Голова мужчины должна быть забита не нашими грудками и попками, половая жизнь – такая же потребность, такая же нужда, как и всякая другая, справь свое дело и с новыми силами строй бесклассовое общество. Подруга, – объяснял дальше отец, – была посвящена во все отношения якутки и Тротта, естественно, полностью ее поддерживала, о бароне же отзывалась с презрением»”.

“С презрением подруга относилась к барону или нет, – продолжает Электра, – это ничего не меняло, было ясно, что место матери в его постели. Соблазнить Тротта, когда они работали, она и не пыталась. Пока она позировала, барон смотрел на нее едва ли не с ненавистью. Ему всё в ней не нравилось, всё казалось деланым, искусственным: и как она лежит, и как сидит, и как ходит.

Возможно, так и было. Мать искала, как угодить, но не хватало опыта. Кроме того, многодневные неудачи запугали ее до последней степени. Что бы барон ни говорил: «выпрямись», «немного откинься», «положи руки на грудь» – она от его вечно раздраженного голоса готова была расплакаться. Видит бог, она всё старалась сделать в лучшем виде, что называется, показаться, но против холста у нее не было шанса. На мольберте была очевидна неумелость, неуемность ее тела, его корявость и угловатость. Барону нужны были плавные линии, нужна была нежность и вкрадчивость.

Словно Тротт был не художник, а парфюмер, заказчики требовали, чтобы и самый воздух его картин был пропитан индийскими благовониями, от которых кружится голова, подкашиваются ноги, просили смешать их с ароматом дорогих сигар и старого коньяка, и, наверное, барон смог бы им угодить, но мать своим неловким, оттого несмелым телом ломала ему игру.

Тротт старался как мог: тяжелыми лоснящимися портьерами, плюшем кресел и козеток оттенял кружева вечерних платьев и тонкого белья, из вычурного гипюра мастерил для маленьких, но без сомнения красивых грудок своей натурщицы розетки, всё это венчал длинной изящной шеей и головкой с профессионально растрепанными локонами, но ничего путного не получалось. То есть так, один на один, взять барона матери было нечем. Но она не была бы восточной княжной, если бы и тут не нашла выхода. Во всяком случае, если бы не думала, что нашла. У якутки было два козыря, их она и решила разыграть.

Тротт много лет прожил в Японии, буквально бредил ею, а у материной подруги еще с довоенных лет сохранилось очень красивое кимоно настоящей японской работы: шелк, вручную расшитый красными драконами, прячущимися среди зеленых бамбуковых зарослей. «Вторым козырем был я, – рассказывал отец Электры, – смотревший на нее с вожделением, от которого оторопь брала. В общем, она решила, что из кимоно получится отличная приманка, а я сойду за живца, на нас обоих она и возьмет Тротта.

С двух до четырех барон отдыхал. У твоей матери вечно была бездна дел и, получив вольную, она обычно уходила из мастерской. Мы же с Троттом оставались дома: ели, если было что, пили чай и разговаривали. Очень часто о православном каноне – как и когда он складывался, об отцах церкви и литургике. Может, канон его и вправду интересовал, может, нравилось, что благодаря семинарии я в подобных вещах неплохо разбираюсь.

И вот с кружкой кипятка в руках мы ведем неспешную теологическую беседу, время примерно без пятнадцати четыре, то есть перерыв уже заканчивается и Тротту скоро к мольберту.
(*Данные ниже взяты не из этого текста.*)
Lemma wp_mmap_step fuel i h x tm te tt0 lost (s : ostate) :
  run_inv main K fuel s -> streams_in (held s) s -> MinHeap.min_heap_peek (heap s) = Some i ->
  hevs s !! i = Some h -> h_src h = PerfMmap x ->
  wp (mmap_step ktimes main g clk nr_streams true fuel i tm te tt0 lost) s
    (fun res s' => pass_post fuel s res.2 s').
Proof using Hclk Hev.
  intros Hrun Hst Hpk Hi Hx. unfold mmap_step.
  apply wp_bind, (wp_get_mm i h x); [done|done|]. cbn beta iota. destruct (tt0 <? h_time h).
  { apply wp_bind, (wp_quiet main i); [done|]. intros s1 S1 E1. apply wp_ret.
    destruct (run_inv_quiet _ _ _ _ _ Hrun S1 E1 eq_refl) as (R1 & _ & _ & RK). split; done. }
  pose proof Hrun as (Hinv & _). destruct (inv_src _ _ _ _ _ Hinv _ _ Hi) as (Hd & Hf & Hok).
  rewrite (bool_decide_true _ (root_held _ _ Hpk)) in Hok. unfold src_ok in Hok. rewrite Hx in Hok.
  destruct Hok as [_ Hhead]. destruct (Hhead eq_refl) as [(r & Hr & _) _]. clear Hhead.
  apply wp_bind. eapply wp_mono; [apply (wp_lost_detect ktimes main i h x r); done|].
  intros stop s1 (x1 & [U1 U2 U3] & Emap).
  destruct (run_inv_same fuel i [] h (set_mm h x1) s s1) as (R1 & R2 & R3 & RK & R4); try done.
  - unfold lefts. rewrite Hx. cbn. rewrite Emap. done.
  - unfold is_stream. rewrite Hx. done.
  - intros b. unfold src_ok, headed. rewrite Hx. cbn. rewrite U3, Emap. done.
  - intros b. unfold owed. rewrite Hx. cbn. rewrite Emap. done.
  - destruct stop; [apply wp_ret; split; done|].
    eapply wp_mono; [apply (wp_mmap_process fuel i (set_mm h x1) x1); try done; rewrite R2; done|].
    intros [l go] s2 (Q1 & QK & Q2). split_and!; [done|congruence|]. rewrite <- R3. done.
Qed.

(** ** A pass over a stream *)

(** What a stream will still give the heap. *)
Definition due (h : @hev M S) (x : @stev S) : list Z :=
  (if h_unconsumed h then [h_time h] else []) ++ stream_times (stream x).

(** Source [i] after the head of the stream was looked for. *)
Record st_after (i : nat) (h : @hev M S) (x : @stev S) (b : bool) (s s' : ostate) : Prop := StAfter {
  sa_step : exists t, stp i (pop s) t s s' /\ samples t = [];
  sa_head : exists h' x', hevs s' !! i = Some h' /\ h_src h' = Stream x' /\ h_dev h' = h_dev h /\
    h_unconsumed h' = false /\ due h x = (if b then [h_time h'] else []) ++ stream_times (stream x') /\
    (b = true -> headed h') /\ (lefts h' <= lefts h)%nat /\
    (b = true -> h_unconsumed h = false -> (lefts h' < lefts h)%nat) /\ owed b h' = owed false h
}.

Lemma stream_times_cons r st st' : stream_left st = r :: stream_left st' ->
  stream_times st = (if decide (r_type r = PERF_RECORD_SAMPLE \/ r_type r = PERF_RECORD_ORDER_TIME)
                     then [r_time r] else []) ++ stream_times st'.
Proof using. unfold stream_times. intros ->. rewrite filter_cons. case_decide; done. Qed.

Lemma wp_stream_init_loop fuel : forall i h x init (s : ostate),
  hevs s !! i = Some h -> h_src h = Stream x -> h_unconsumed h = false -> (lefts h < fuel)%nat ->
  wp (stream_init_loop fuel i init) s (fun b s' => st_after i h x b s s').
Proof using.
  induction fuel as [|fuel IH]; intros i h x init s Hi Hx Hu Hf; [lia|]. cbn [stream_init_loop].
  apply wp_bind, (wp_get_st i h x); [done|done|]. cbn beta iota.
  destruct (stream_read_event (stream x) init) as [st ev] eqn:Er.
  apply wp_bind, wp_modify. set (x1 := Stev st _ _). set (h1 := set_st h x1).
  set (s1 := set_hevs s (<[i := h1]> (hevs s))).
  assert (hevs s1 !! i = Some h1) as Hi1 by (eapply lookup_inserted; done).
  assert (stp i (pop s) [] s s1) as S1 by apply step_put_hev.
  assert (due h x = stream_times (stream x)) as Edue by (unfold due; rewrite Hu; done).
  destruct ev as [[[[r ins] w] c]|].
  - pose proof (stream_read_some _ _ _ _ _ _ _ Er) as El. pose proof (stream_times_cons _ _ _ El) as Et.
    assert (lefts h = Datatypes.S (length (stream_left st))) as Eh by (unfold lefts; rewrite Hx, El; done).
    case_decide as Hk.
    + rewrite bool_decide_true by done. cbn [negb]. apply wp_bind, (wp_get_hev i h1); [done|].
      apply wp_bind, wp_modify, wp_ret. split; [exists []; split; [eapply step_then_put; done|done]|].
      eexists _, x1. split; [eapply lookup_inserted; done|]. rewrite Edue, Et. unfold lefts at 1 3. cbn.
      unfold owed. cbn. rewrite Hx, Hu, El, rtags_cons.
      split_and!; try done; try lia. intros _. exists r. done.
    + rewrite bool_decide_false by done. cbn [negb]. apply wp_bind, (wp_process main i). intros s2 S2 E2.
      rewrite decide_False in S2 by auto.
      eapply wp_mono; [apply (IH i h1 x1 init); [congruence|done|done|cbn; lia]|].
      intros b s' [(t & S3 & Et3) (h' & x' & F1 & F2 & F3 & F4 & F5 & F6 & F7 & F8 & F9)]. split.
      * exists ([ORecord (h_dev h) r ins w c] ++ t).
        split; [eapply step_then; [|exact S3]; apply (step_then _ _ _ [] _ _ _ _ S1 S2)|].
        rewrite samples_app, Et3. done.
      * exists h', x'. assert (lefts h1 < lefts h)%nat by (rewrite Eh; cbn; lia).
        split_and!; try done; try lia.
        -- rewrite Edue, Et. rewrite <- F5. unfold due. cbn. rewrite Hu. done.
        -- rewrite F9. unfold owed. cbn. rewrite Hx, Hu, El, rtags_cons, sample_tag_false by auto. done.
  - apply wp_ret. split; [eauto|]. exists h1, x1.
    assert (stream_left st = stream_left (stream x)) as El by (eapply stream_read_none; done).
    split_and!; try done.
    + rewrite Edue. unfold stream_times. cbn. rewrite El. done.
    + unfold lefts. rewrite Hx. cbn. rewrite El. lia.
    + unfold owed. rewrite Hx. cbn. rewrite Hu, El. done.
Qed.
Мать тоже должна появиться с минуты на минуту, ей еще надо раздеться, напудриться, подчеркнуть черной краской брови и красной – губы, в общем, привести себя в порядок – для всего этого барон в углу мастерской старыми холстами выгородил ей гримерную.
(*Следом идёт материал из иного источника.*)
(** The source went into the heap. *)
Lemma wp_started_add fuel grow i h l (s s1 : ostate) Q :
  start_inv fuel s -> looked fuel i s true s1 -> hevs s !! i = Some h -> (h_dev h < length (devs s1))%nat ->
  (0 < grow)%nat -> (forall s2, started fuel [i] s 0 s2 -> wp (heap_init_list main g clk nr_streams true fuel l grow) s2 Q) ->
  wp (ok ← heap_add true grow i;
      if (ok : bool) then (prof_dev_get (h_dev h);; heap_init_list main g clk nr_streams true fuel l grow)
      else ret (-1)) s1 Q.
Proof using.
  intros Hst Hlk Hi Hd Hg HQ. apply wp_bind. eapply wp_heap_add; [done|done|done|].
  intros s2 S2 E2 Eh Ed. apply wp_bind, (wp_add_ref main i); [congruence|]. intros s3 S3 E3.
  destruct (kinds_frame _ _ E3) as [K3 T3], (kinds_frame _ _ Eh) as [K2 T2].
  apply HQ. destruct Hlk as [L1 L2 L3 L4 L5].
  assert (held s3 = held s ++ [i]) as Eheld by (rewrite (st_heap _ _ _ _ _ _ S3); done).
  split; rewrite ?Eheld.
  - eapply start_frame; done.
  - congruence.
  - lia.
  - intros j Hj. apply elem_of_app. auto.
  - intros j Hj. apply elem_of_app in Hj. done.
  - intros j _ Hj _. apply elem_of_app. auto.
Qed.

Lemma wp_heap_init_list fuel grow : forall l (s : ostate),
  start_inv fuel s -> NoDup l -> (forall i, i ∈ l -> (i ∉ held s) /\ (i < length (kinds s))%nat) ->
  (l <> [] -> (0 < grow)%nat) ->
  wp (heap_init_list main g clk nr_streams true fuel l grow) s (started fuel l s).
Proof using Hclk Hev.
  induction l as [|i l IH]; intros s Hst HN Hl Hg; cbn [heap_init_list].
  { apply wp_ret, started_refl. done. }
  destruct (Hl i (list_elem_of_here _ _)) as [Hni Hlen]. unfold kinds in Hlen. rewrite length_fmap in Hlen.
  destruct (lookup_lt_is_Some_2 _ _ Hlen) as [h Hi]. apply list.NoDup_cons in HN as [Hil HN].
  specialize (Hg ltac:(done)). pose proof Hst as (Hinv & _).
  apply wp_bind, (wp_get_hev i h); [done|]. cbn zeta.
  assert (forall s2, started fuel [i] s 0 s2 ->
    wp (heap_init_list main g clk nr_streams true fuel l grow) s2 (started fuel (i :: l) s)) as Hgo.
  { intros s2 Hs2. pose proof Hs2 as [B1 B2 B3 B4 B5 B6]. eapply wp_mono; [apply IH; try done|].
    - intros j Hj. rewrite B2. split; [|apply Hl; apply list_elem_of_further; done].
      intros Hj2. destruct (B5 _ Hj2) as [Hj3|Hj3%list_elem_of_singleton]; [|congruence].
      eapply Hl; [apply list_elem_of_further; done|done].
    - intros r s3 Hs3. apply (started_app fuel [i] l s s2 s3); done. }
  assert (h_dev h < length (devs s))%nat as Hd by apply (inv_src _ _ _ _ _ Hinv _ _ Hi).
  assert (kinds s !! i = Some (is_stream h)) as Hk by (unfold kinds; rewrite list_lookup_fmap, Hi; done).
  unfold is_stream in Hk. destruct (h_src h) as [x|x] eqn:Hx; apply wp_bind.
  - eapply wp_mono; [apply (looked_mmap fuel i h x); done|]. intros b s1 Hlk. destruct b.
    + eapply wp_started_add; try done. rewrite (lk_devs _ _ _ _ _ Hlk). done.
    + apply Hgo, started_none; auto.
  - eapply wp_mono; [apply (looked_stream fuel i h x); done|]. intros b s1 Hlk. destruct b.
    + eapply wp_started_add; try done. rewrite (lk_devs _ _ _ _ _ Hlk). done.
    + apply wp_bind, wp_modify, wp_ret. apply (started_stop fuel [i] l); [done|].
      apply started_none; [done| |by left]. destruct Hlk as [L1 L2 L3 L4 L5]. split; try done.
      eapply (inv_quiet main K _ _ i []); [exact L1|apply step_quiet; done|done|done].
Qed.
Record grows (i : nat) (n : node) (c c' : ctx) : Prop := Grows {
  g_nodes : nodes c' = <[i := made n]> (nodes c);
  g_backup : backup c' = backup c;
  g_needed : needed_list c' = needed_list c;
  g_pending : pending_list c' = pending_list c ++ (if untraced (n_tp n) then [] else [i]);
  g_timeline : timeline c' ≡ₚ i :: timeline c;
  g_handled : event_handled c' = event_handled c;
  g_recent : recent_time c' = recent_time c;
  g_tlost : timeline_lost_list c' = timeline_lost_list c;
  g_plost : perins_lost_list c' = perins_lost_list c;
  g_calls : calls c' = calls c
}.

Section Grow.
Context (nr : nat) (T : Z) (c c' : ctx) (n : node) (a r : list nat).
Context (Hinv : tinv nr T [] c) (HT : T <= time n) (H0 : 0 <= time n) (Hseq : seq n < event_handled c).
Context (Hins : (ins n < nr)%nat) (Hun : untraced (n_tp n) = true -> unneeded n = true).
Context (Hg : grows (next c) n c c') (Et : timeline c = a ++ r) (Et' : timeline c' = a ++ next c :: r).
Context (En : next c' = S (next c)).
Context (Ha : forall j, j ∈ a -> lexc (tkey (nodes c !!! j)) (tkey n) < 0).
Context (Hr : forall j, j ∈ r -> lexc (tkey n) (tkey (nodes c !!! j)) < 0).

Lemma grow_fresh : next c ∉ timeline c.
Proof using Hinv. intros Hx. apply (t_fresh _ _ _ _ Hinv) in Hx as [_ Hx]. destruct (Nat.lt_irrefl _ Hx). Qed.

Lemma made_core : core (made n) = core n.
Proof using. clear. unfold made. destruct (untraced _); done. Qed.

Lemma made_unneeded : unneeded (made n) = untraced (n_tp n).
Proof using Hun. unfold made. destruct (untraced (n_tp n)); simpl; auto. Qed.
Lemma plain_sample_pairs nr T c hist e Q : MultiPlain.prest nr T c -> T <= e_time e -> 0 <= e_time e -> (e_ins e < nr)%nat ->
  lost_free c -> paired hist c ->
  (forall c', MultiPlain.prest nr (e_time e) c' -> lost_free c' -> paired (rev (roles e) ++ hist) c' ->
     map erase (calls c') = map erase (calls c) ++ pairs hist (roles e) -> Q tt c') ->
  wpm (multi_trace_sample e) c Q.
Proof using Hmode Hnested Hcall Halloc Hextra.
  intros Hp HT H0 Hins Hlf Hpa HQ.
  assert (forall c', MultiPlain.prest nr (e_time e) c' -> lost_free c' -> match classify e with
    | Some x => paired (x :: hist) c' /\ map erase (calls c') = map erase (calls c) ++ pair_of hist x
    | None => paired hist c' /\ calls c' = calls c end -> Q tt c') as HQ'.
  { intros c' Hp' Hl' Hx. unfold roles in HQ. destruct (classify e) as [x|]; destruct Hx as [Hx1 Hx2]; apply HQ; try done; simpl.
    - rewrite app_nil_r. done.
    - rewrite app_nil_r, Hx2. done. }
  clear HQ. unfold multi_trace_sample. wstep. wstep.
  set (c0 := if recent_time c <? e_time e then set_recent c (e_time e) else c).
  assert (MultiPlain.prest nr (e_time e) c0 /\ lost_free c0 /\ paired hist c0 /\ calls c0 = calls c) as (Hp0 & Hl0 & Hpa0 & Hc0).
  { split_and!; try (unfold c0; destruct (_ <? _); done).
    eapply (MultiPlain.pst_peqv _ _ _ c); [unfold c0; destruct (_ <? _); split_and!; done|unfold c0; destruct (_ <? _); done|].
    destruct Hp. split; [apply (MultiPlain.pinv_mono nr T); done|done]. }
  clearbody c0. rewrite classify_code in HQ'. destruct (e_evsel e) as [evsel|]; [|wstep; apply HQ'; done].
  destruct (find_tp evsel tp_list 0) as [[[i t] bf]|]; [|rewrite decide_False by congruence; wstep; apply HQ'; done].
  pose proof (needs_flat i t bf e) as Hflat. destruct (needs i t bf e) as [[[fp bk] rm] t1]. set (k := default _ _) in *. do 6 wstep.
  set (n := Node _ _ _ _ _ _ _ _ _ _ _ _). set (c1 := set_handled _ _).
  pose proof (MultiPlain.current_copy _ _ _ (proj1 Hp0)) as Hcur0.
  assert (c1 = set_handled (set_nodes (set_recent c0 (recent_time c0)) (<[current := n]> (nodes c0))) (event_handled c0 + 1)) as Ec1
    by (unfold c1; destruct c0; done).
  assert (forall j, j <> current -> <[current := n]> (nodes c0) !! j = nodes c0 !! j) as Hoff
    by (intros j Hj; rewrite lookup_insert_ne; done).
  assert (nodes c1 !! current = Some n) as Hn1 by apply lookup_insert_eq.
  assert (MultiPlain.pst (MultiPlain.is_event n) nr (time n) c1) as Hp1.
  { split; [apply (MultiPlain.pinv_off nr (e_time e) c0 c1 _ _ _ Ec1 Hoff), Hp0|]. exists n. done. }
  assert (lost_free c1 /\ paired hist c1 /\ calls c1 = calls c) as (Hl1 & Hpa1 & Hc1).
  { split_and!; [done|rewrite Ec1; apply paired_off; done|done]. }
  clearbody c1. wstep. set (R := fun c' => if untraced t then paired hist c' /\ calls c' = calls c else
    paired (role_of n :: hist) c' /\ map erase (calls c') = map erase (calls c) ++ pair_of hist (role_of n)).
  assert (forall c2, MultiPlain.pst (MultiPlain.is_event n) nr (time n) c2 -> lost_free c2 -> R c2 ->
    wpm (free current) c2 Q) as Hend.
  { intros c2 [Hinv2 (n2 & Hn2 & _)] Hl2 HR. apply (wpm_free _ n2); [done|].
    assert (set_nodes c2 (delete current (nodes c2)) = set_handled (set_nodes (set_recent c2 (recent_time c2))
      (delete current (nodes c2))) (event_handled c2)) as E2 by (destruct c2; done).
    assert (forall j, j <> current -> delete current (nodes c2) !! j = nodes c2 !! j) as Hoff2
      by (intros j Hj; rewrite lookup_delete_ne; done).
    pose proof (MultiPlain.current_copy _ _ _ Hinv2) as Hcur2.
    apply HQ'; [split; [|apply lookup_delete_eq]|done|].
    - apply (MultiPlain.pinv_off nr (e_time e) c2 _ _ _ _ E2 Hoff2 Hinv2).
    - unfold R in HR. destruct (untraced t); destruct HR as [HR1 HR2]; (split; [rewrite E2; apply paired_off; done|done]). }
  rewrite Hmode. unfold R in Hend. destruct (untraced t).
  - wstep. apply Hend; done.
  - apply (plain_current_pairs nr n c1 hist); try done. intros c2 Hp2 Hl2 Hpa2 Hc2. apply Hend; [done|done|].
    rewrite Hc1 in Hc2. done.
Qed.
Она открывает дверь – и Тротт смотрит на часы: ее точностью он доволен. Потом я догадываюсь, что весь свой обеденный перерыв якутка провела у подруги, доводила до совершенства то, что последует дальше.

На ней японское кимоно с драконами, оно и вправду очень ей идет. Прежде так одетой Тротт ее никогда не видел и теперь смотрит на якутку с интересом. С большими раскосыми глазами и высокими скулами, вдобавок с волосами, уложенными как у настоящей гейши, она смотрится чистопородной японкой. Барону в новом обличье она явно нравится. Понимая, что это успех, – держит паузу, стоит минуту или две, дает нам возможность оценить и свой наряд, и макияж, главное, саму себя. Потом не в закутке за холстами, а прямо перед нами медленно, плавно начинает раздеваться. Достает, высвобождает из бесконечных складок шёлка гру́ди, живот, наконец бёдра и ноги.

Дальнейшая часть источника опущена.